(DATA PROVIDED begins)

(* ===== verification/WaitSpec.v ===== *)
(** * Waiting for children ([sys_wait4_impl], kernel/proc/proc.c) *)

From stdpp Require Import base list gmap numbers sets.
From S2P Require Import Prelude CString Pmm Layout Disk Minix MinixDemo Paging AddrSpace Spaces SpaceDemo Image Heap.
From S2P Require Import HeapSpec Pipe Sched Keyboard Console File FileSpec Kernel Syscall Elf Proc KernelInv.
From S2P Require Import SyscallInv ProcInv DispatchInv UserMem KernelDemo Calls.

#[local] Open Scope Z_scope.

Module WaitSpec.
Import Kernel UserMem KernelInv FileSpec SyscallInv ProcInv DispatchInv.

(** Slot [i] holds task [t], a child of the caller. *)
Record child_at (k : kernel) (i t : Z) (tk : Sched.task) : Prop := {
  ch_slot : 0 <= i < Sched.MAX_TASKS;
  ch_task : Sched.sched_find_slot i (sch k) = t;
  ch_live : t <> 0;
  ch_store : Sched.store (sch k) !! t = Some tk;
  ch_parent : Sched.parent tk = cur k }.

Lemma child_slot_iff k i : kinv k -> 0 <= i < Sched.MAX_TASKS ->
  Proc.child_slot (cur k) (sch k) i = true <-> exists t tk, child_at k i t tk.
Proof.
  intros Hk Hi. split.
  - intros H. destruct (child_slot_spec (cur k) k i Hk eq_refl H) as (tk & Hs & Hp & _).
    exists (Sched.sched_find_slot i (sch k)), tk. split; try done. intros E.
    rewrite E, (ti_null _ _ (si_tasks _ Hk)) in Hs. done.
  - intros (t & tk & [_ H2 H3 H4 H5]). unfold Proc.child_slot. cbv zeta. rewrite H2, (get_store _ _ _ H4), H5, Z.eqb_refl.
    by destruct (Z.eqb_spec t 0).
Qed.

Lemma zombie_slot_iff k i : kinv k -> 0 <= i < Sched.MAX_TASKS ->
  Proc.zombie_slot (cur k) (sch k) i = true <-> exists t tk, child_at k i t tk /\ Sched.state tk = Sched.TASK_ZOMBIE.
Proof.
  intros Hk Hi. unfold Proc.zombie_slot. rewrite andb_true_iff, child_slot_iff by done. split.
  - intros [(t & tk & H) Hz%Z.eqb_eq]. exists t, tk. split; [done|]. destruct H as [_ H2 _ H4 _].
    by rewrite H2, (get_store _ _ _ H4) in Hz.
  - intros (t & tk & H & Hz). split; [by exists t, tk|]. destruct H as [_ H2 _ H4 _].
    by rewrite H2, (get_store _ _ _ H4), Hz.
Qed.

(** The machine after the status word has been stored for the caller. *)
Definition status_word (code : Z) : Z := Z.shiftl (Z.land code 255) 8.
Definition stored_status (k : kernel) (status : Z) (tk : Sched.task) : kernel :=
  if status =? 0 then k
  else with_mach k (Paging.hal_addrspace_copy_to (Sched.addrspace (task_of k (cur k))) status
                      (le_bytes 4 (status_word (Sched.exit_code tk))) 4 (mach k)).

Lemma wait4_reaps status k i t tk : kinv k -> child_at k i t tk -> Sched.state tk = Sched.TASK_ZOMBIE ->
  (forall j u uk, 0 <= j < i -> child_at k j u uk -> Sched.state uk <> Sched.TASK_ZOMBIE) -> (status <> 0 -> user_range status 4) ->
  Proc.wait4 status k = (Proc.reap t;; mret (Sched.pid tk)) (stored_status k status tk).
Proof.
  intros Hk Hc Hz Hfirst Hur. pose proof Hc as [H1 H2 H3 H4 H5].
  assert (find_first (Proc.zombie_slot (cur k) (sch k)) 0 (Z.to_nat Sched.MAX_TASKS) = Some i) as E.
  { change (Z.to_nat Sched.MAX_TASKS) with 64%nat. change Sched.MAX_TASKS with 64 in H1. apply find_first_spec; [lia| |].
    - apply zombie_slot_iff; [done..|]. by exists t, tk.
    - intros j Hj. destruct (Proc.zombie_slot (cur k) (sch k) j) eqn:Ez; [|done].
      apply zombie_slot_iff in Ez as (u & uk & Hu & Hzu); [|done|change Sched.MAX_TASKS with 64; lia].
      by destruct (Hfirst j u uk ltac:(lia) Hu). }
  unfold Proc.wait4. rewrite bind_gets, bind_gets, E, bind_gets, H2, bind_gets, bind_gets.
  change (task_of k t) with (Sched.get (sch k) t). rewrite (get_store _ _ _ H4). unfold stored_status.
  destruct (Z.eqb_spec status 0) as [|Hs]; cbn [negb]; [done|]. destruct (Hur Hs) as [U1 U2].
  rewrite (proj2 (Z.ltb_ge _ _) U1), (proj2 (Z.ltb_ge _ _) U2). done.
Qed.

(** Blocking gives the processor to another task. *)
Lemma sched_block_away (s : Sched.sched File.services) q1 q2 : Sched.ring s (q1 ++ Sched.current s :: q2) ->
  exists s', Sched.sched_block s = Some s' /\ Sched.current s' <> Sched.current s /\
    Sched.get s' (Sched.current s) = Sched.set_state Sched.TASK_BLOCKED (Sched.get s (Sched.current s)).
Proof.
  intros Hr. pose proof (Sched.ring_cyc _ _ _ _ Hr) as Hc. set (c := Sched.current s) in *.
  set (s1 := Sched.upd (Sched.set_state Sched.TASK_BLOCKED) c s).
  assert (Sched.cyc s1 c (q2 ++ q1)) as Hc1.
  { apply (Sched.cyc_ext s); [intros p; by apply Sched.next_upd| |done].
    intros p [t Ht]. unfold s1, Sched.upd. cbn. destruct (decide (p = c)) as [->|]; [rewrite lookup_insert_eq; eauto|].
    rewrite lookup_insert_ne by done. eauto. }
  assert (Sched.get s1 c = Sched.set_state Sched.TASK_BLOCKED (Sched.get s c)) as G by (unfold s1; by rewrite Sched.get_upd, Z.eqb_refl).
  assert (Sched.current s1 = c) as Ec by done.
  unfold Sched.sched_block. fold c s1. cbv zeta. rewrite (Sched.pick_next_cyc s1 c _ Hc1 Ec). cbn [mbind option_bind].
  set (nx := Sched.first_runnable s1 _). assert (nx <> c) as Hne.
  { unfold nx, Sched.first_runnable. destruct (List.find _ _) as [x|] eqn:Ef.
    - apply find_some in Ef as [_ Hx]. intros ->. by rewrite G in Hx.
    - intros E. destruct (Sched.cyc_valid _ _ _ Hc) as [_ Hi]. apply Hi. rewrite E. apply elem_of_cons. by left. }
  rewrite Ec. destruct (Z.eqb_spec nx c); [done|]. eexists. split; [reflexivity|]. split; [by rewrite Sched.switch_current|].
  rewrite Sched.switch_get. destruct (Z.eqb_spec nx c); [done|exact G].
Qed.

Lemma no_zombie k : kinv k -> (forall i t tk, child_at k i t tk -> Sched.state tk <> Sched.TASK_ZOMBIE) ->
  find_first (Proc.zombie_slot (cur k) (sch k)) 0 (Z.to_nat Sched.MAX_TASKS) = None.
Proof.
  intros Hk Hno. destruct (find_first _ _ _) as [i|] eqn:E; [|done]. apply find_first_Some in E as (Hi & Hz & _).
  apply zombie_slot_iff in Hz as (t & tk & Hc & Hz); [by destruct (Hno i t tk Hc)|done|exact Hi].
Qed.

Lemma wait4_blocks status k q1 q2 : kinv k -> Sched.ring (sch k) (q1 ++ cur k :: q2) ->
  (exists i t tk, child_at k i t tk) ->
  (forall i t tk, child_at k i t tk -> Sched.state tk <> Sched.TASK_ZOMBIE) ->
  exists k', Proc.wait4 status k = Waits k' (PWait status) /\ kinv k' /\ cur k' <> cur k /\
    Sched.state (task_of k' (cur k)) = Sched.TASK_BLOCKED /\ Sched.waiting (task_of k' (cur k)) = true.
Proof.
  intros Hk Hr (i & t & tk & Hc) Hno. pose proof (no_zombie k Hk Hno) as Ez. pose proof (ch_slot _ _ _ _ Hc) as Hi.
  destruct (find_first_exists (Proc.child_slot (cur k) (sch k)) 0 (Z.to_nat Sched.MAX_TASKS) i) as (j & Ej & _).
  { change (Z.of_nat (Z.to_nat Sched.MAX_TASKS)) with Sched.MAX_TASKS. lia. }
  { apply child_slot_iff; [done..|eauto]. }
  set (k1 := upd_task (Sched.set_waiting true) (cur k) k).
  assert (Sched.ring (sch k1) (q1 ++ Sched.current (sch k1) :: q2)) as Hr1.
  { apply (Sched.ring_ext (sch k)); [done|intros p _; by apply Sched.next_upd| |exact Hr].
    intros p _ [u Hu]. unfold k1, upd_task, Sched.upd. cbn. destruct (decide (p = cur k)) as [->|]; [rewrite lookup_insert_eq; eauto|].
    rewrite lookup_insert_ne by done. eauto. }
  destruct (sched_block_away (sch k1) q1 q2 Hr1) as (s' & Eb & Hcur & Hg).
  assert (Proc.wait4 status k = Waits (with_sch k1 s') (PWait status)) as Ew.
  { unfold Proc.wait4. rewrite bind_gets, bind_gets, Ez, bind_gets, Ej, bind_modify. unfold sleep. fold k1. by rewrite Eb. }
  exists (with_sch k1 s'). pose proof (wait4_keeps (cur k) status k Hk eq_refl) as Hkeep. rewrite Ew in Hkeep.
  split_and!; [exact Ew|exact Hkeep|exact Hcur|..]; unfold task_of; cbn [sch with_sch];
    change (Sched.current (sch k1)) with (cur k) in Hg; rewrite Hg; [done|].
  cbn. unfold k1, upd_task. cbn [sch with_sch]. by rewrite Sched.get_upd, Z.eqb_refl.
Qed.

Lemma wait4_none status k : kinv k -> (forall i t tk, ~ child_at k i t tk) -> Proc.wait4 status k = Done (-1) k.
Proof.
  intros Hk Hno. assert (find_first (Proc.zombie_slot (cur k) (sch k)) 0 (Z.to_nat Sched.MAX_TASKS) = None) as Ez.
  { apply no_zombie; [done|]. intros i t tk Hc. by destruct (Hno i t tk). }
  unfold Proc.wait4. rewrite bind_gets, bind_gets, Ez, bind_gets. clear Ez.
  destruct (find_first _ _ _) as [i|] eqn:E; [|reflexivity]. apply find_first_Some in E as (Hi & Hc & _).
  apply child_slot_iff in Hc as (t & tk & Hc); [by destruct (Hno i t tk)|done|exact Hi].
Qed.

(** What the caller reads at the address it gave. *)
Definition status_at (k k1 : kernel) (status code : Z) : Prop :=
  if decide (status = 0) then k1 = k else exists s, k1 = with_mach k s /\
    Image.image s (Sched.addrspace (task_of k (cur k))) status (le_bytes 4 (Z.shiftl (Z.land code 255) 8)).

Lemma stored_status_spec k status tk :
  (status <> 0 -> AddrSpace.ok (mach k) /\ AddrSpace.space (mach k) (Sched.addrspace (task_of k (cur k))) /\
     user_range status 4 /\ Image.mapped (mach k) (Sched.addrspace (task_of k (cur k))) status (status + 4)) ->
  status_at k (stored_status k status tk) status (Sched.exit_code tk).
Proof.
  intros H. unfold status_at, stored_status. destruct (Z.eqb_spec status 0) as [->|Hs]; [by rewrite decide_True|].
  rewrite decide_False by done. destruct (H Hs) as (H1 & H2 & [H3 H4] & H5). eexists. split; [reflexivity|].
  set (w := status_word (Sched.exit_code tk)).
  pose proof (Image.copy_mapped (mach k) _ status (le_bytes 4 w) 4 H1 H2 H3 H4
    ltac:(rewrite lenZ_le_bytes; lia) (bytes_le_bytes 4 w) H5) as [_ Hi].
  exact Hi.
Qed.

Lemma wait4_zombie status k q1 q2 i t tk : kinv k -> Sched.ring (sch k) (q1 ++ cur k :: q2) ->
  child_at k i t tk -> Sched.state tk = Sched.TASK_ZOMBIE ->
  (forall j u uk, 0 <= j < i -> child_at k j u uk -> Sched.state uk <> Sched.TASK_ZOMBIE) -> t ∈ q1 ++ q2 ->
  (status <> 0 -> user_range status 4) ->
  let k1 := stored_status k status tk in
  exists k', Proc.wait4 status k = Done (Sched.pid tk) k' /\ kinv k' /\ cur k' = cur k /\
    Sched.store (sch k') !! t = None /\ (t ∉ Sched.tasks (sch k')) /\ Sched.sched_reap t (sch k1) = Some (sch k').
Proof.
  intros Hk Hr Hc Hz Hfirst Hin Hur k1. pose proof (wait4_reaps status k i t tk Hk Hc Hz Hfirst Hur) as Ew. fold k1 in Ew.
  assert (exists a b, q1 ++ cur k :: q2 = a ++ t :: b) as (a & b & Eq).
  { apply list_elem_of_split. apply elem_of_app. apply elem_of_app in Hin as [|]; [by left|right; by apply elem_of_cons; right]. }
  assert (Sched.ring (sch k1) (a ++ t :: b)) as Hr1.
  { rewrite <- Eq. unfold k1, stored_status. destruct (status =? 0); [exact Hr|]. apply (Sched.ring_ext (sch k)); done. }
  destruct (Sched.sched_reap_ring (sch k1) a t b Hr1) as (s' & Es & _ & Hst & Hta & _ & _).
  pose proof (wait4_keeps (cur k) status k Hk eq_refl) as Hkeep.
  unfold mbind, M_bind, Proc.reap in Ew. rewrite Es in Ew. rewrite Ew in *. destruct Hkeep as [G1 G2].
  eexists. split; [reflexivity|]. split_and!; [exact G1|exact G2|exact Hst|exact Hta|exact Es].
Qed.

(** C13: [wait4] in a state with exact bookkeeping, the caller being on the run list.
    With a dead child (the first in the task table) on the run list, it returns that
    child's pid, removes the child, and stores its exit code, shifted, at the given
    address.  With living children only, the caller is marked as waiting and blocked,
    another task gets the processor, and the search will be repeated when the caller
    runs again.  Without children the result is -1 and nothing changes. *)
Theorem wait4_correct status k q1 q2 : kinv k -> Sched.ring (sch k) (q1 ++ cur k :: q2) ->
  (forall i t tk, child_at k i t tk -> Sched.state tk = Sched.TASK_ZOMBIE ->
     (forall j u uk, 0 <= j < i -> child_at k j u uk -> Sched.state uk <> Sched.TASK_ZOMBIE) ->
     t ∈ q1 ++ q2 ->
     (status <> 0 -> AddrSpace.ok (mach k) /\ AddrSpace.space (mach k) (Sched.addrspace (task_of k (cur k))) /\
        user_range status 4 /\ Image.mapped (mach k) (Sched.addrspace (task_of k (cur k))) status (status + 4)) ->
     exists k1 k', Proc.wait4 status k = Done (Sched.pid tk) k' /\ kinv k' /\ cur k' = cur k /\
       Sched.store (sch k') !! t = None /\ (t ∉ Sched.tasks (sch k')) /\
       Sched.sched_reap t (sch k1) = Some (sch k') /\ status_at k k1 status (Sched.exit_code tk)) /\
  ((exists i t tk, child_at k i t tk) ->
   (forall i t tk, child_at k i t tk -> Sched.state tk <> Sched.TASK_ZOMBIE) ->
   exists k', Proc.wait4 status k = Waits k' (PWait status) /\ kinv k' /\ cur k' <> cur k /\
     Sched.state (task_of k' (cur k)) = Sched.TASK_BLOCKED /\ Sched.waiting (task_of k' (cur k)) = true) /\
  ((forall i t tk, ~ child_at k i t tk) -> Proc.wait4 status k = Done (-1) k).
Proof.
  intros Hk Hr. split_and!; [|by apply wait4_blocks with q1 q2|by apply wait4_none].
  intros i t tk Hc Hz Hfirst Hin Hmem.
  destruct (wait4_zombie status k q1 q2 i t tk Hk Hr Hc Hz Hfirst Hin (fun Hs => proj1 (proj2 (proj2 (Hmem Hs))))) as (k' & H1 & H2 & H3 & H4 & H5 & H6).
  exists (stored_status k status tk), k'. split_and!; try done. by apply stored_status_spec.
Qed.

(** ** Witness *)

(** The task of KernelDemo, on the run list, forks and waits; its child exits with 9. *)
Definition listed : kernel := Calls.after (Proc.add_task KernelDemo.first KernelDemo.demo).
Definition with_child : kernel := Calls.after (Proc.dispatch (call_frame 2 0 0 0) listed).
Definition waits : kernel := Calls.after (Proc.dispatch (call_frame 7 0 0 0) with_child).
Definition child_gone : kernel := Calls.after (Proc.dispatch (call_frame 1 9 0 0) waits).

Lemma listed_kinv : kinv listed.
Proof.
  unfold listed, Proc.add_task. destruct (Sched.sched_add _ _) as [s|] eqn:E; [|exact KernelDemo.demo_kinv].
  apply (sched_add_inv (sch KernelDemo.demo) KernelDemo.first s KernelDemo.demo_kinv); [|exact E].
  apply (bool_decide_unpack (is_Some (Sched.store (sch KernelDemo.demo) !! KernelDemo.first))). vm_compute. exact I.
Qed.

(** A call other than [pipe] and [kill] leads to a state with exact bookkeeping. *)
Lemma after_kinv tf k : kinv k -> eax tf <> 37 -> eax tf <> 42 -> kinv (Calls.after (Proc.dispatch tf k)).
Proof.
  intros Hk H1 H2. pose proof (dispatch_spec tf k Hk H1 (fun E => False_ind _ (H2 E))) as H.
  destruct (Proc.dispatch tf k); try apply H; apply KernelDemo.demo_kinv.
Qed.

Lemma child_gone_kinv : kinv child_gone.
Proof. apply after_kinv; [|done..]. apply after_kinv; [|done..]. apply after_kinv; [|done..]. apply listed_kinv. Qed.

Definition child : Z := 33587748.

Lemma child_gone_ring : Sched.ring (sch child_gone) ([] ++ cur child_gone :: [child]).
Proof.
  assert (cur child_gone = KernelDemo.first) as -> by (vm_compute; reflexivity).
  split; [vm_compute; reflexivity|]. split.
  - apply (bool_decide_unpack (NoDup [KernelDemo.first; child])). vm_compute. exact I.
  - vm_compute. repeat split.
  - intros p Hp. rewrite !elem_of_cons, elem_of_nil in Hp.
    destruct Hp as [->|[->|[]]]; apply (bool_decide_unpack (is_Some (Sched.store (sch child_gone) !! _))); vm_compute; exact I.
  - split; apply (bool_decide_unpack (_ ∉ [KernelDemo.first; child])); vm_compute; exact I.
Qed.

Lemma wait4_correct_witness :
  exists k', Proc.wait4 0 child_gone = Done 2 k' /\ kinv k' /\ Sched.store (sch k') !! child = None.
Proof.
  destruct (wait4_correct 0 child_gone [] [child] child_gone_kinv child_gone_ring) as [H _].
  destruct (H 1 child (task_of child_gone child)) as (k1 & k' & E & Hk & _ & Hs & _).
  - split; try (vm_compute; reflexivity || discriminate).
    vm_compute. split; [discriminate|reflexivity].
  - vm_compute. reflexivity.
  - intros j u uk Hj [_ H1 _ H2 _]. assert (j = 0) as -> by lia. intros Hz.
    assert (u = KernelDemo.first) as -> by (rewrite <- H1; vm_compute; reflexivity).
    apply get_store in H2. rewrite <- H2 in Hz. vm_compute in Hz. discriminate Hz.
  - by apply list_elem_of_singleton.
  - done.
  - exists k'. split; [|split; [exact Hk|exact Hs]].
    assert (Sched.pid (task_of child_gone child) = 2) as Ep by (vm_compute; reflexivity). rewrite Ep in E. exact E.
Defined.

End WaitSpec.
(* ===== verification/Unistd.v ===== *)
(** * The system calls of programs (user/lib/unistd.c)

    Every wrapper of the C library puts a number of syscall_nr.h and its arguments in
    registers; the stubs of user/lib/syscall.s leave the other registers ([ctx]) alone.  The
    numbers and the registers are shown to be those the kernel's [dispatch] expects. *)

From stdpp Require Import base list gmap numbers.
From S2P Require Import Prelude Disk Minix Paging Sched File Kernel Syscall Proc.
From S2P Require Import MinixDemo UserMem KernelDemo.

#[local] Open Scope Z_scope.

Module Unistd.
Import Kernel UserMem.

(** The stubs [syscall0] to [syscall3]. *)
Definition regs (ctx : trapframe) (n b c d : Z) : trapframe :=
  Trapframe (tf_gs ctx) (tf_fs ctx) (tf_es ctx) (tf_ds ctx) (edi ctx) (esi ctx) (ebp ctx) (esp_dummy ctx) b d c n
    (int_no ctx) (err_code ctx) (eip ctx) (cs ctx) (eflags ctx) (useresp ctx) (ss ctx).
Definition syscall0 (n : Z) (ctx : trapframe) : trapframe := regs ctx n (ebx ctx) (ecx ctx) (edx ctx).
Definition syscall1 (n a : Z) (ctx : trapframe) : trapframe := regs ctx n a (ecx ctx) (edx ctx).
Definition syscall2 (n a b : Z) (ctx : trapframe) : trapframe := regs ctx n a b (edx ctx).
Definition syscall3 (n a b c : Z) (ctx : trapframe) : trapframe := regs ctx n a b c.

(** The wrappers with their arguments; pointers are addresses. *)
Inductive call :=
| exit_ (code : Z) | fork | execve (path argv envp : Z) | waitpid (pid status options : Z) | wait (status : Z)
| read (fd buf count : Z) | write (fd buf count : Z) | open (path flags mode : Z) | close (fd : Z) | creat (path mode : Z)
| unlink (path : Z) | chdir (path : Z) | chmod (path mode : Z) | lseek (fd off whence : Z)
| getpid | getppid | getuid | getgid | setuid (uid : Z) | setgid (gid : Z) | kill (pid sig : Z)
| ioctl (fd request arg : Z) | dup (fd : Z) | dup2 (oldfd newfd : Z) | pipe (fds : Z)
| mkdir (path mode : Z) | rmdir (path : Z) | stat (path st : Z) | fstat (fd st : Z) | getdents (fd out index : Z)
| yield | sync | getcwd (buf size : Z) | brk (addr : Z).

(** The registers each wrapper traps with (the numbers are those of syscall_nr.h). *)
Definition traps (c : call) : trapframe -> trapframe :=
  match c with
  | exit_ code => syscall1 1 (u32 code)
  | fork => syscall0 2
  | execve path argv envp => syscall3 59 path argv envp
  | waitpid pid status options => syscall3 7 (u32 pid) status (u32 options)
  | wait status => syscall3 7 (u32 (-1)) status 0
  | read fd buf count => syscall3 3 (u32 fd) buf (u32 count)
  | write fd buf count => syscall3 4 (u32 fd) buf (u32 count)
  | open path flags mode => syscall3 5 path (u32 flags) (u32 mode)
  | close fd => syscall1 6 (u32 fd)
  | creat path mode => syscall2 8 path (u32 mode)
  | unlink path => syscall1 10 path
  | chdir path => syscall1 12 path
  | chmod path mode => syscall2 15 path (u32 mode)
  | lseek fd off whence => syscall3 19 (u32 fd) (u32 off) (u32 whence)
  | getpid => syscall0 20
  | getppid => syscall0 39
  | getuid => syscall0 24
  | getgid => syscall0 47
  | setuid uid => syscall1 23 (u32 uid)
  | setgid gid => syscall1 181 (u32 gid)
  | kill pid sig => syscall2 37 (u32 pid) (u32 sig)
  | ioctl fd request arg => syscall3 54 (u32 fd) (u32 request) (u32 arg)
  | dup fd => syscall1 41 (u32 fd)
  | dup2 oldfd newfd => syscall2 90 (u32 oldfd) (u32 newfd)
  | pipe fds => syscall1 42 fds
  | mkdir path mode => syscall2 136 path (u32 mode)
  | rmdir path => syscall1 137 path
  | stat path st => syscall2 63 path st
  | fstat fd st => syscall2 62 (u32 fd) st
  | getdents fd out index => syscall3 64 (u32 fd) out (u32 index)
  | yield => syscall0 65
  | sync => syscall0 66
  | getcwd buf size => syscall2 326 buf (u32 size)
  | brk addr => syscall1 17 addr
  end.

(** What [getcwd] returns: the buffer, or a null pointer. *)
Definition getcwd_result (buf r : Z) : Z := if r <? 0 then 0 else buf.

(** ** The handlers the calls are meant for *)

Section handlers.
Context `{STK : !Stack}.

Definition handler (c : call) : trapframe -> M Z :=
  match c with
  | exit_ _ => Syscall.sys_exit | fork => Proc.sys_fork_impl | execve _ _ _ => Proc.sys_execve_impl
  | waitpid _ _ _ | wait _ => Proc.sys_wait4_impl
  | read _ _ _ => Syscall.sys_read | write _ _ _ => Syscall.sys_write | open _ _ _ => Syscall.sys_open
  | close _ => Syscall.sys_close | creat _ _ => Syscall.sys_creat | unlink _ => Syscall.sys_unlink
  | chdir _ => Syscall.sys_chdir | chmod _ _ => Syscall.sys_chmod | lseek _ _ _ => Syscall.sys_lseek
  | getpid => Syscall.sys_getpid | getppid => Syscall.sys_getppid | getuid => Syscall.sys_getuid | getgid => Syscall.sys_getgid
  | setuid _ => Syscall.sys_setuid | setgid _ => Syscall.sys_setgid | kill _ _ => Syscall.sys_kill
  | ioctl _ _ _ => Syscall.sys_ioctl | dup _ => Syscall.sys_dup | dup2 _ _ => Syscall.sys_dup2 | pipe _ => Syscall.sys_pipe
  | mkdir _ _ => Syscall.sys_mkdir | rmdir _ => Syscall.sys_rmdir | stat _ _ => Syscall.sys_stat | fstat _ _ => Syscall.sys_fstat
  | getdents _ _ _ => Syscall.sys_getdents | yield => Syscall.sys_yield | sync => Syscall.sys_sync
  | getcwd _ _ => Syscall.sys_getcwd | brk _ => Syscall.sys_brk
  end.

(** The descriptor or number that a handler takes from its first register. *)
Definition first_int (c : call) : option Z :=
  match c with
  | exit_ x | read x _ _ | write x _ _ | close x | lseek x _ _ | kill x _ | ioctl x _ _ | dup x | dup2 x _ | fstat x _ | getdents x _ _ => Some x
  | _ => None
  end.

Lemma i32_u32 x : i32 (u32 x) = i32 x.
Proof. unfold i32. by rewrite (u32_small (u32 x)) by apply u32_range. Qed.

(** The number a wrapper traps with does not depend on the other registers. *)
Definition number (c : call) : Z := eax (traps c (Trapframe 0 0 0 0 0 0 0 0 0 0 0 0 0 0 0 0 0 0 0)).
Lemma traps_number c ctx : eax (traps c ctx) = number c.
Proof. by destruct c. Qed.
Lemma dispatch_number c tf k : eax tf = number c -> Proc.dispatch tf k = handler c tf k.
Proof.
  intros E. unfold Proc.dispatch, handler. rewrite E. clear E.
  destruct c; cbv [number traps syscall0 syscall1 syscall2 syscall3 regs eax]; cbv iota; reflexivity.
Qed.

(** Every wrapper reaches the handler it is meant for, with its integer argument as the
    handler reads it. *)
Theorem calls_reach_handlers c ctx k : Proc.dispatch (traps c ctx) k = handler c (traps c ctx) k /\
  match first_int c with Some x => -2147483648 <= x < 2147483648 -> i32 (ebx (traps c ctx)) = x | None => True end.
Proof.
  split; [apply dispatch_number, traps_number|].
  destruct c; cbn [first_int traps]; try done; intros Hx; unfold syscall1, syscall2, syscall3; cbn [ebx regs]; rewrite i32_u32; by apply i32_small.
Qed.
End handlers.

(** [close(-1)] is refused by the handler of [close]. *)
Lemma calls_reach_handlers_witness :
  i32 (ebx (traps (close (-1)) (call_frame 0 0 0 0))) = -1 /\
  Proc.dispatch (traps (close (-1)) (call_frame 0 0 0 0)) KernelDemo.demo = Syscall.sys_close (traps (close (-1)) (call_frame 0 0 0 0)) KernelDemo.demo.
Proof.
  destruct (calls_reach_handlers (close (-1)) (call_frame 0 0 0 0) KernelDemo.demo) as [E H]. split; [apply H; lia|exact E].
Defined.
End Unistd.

(DATA PROVIDED ends)

**WORK TASK**
Everything above from the line with "- intros p Hp." to the line with "Every wrapper of", both included, must be repeated exactly, and nothing outside that range.

**RESPONSE FOR THIS EXERCISE**
  - intros p Hp. rewrite !elem_of_cons, elem_of_nil in Hp.
    destruct Hp as [->|[->|[]]]; apply (bool_decide_unpack (is_Some (Sched.store (sch child_gone) !! _))); vm_compute; exact I.
  - split; apply (bool_decide_unpack (_ ∉ [KernelDemo.first; child])); vm_compute; exact I.
Qed.

Lemma wait4_correct_witness :
  exists k', Proc.wait4 0 child_gone = Done 2 k' /\ kinv k' /\ Sched.store (sch k') !! child = None.
Proof.
  destruct (wait4_correct 0 child_gone [] [child] child_gone_kinv child_gone_ring) as [H _].
  destruct (H 1 child (task_of child_gone child)) as (k1 & k' & E & Hk & _ & Hs & _).
  - split; try (vm_compute; reflexivity || discriminate).
    vm_compute. split; [discriminate|reflexivity].
  - vm_compute. reflexivity.
  - intros j u uk Hj [_ H1 _ H2 _]. assert (j = 0) as -> by lia. intros Hz.
    assert (u = KernelDemo.first) as -> by (rewrite <- H1; vm_compute; reflexivity).
    apply get_store in H2. rewrite <- H2 in Hz. vm_compute in Hz. discriminate Hz.
  - by apply list_elem_of_singleton.
  - done.
  - exists k'. split; [|split; [exact Hk|exact Hs]].
    assert (Sched.pid (task_of child_gone child) = 2) as Ep by (vm_compute; reflexivity). rewrite Ep in E. exact E.
Defined.

End WaitSpec.
(* ===== verification/Unistd.v ===== *)
(** * The system calls of programs (user/lib/unistd.c)

    Every wrapper of the C library puts a number of syscall_nr.h and its arguments in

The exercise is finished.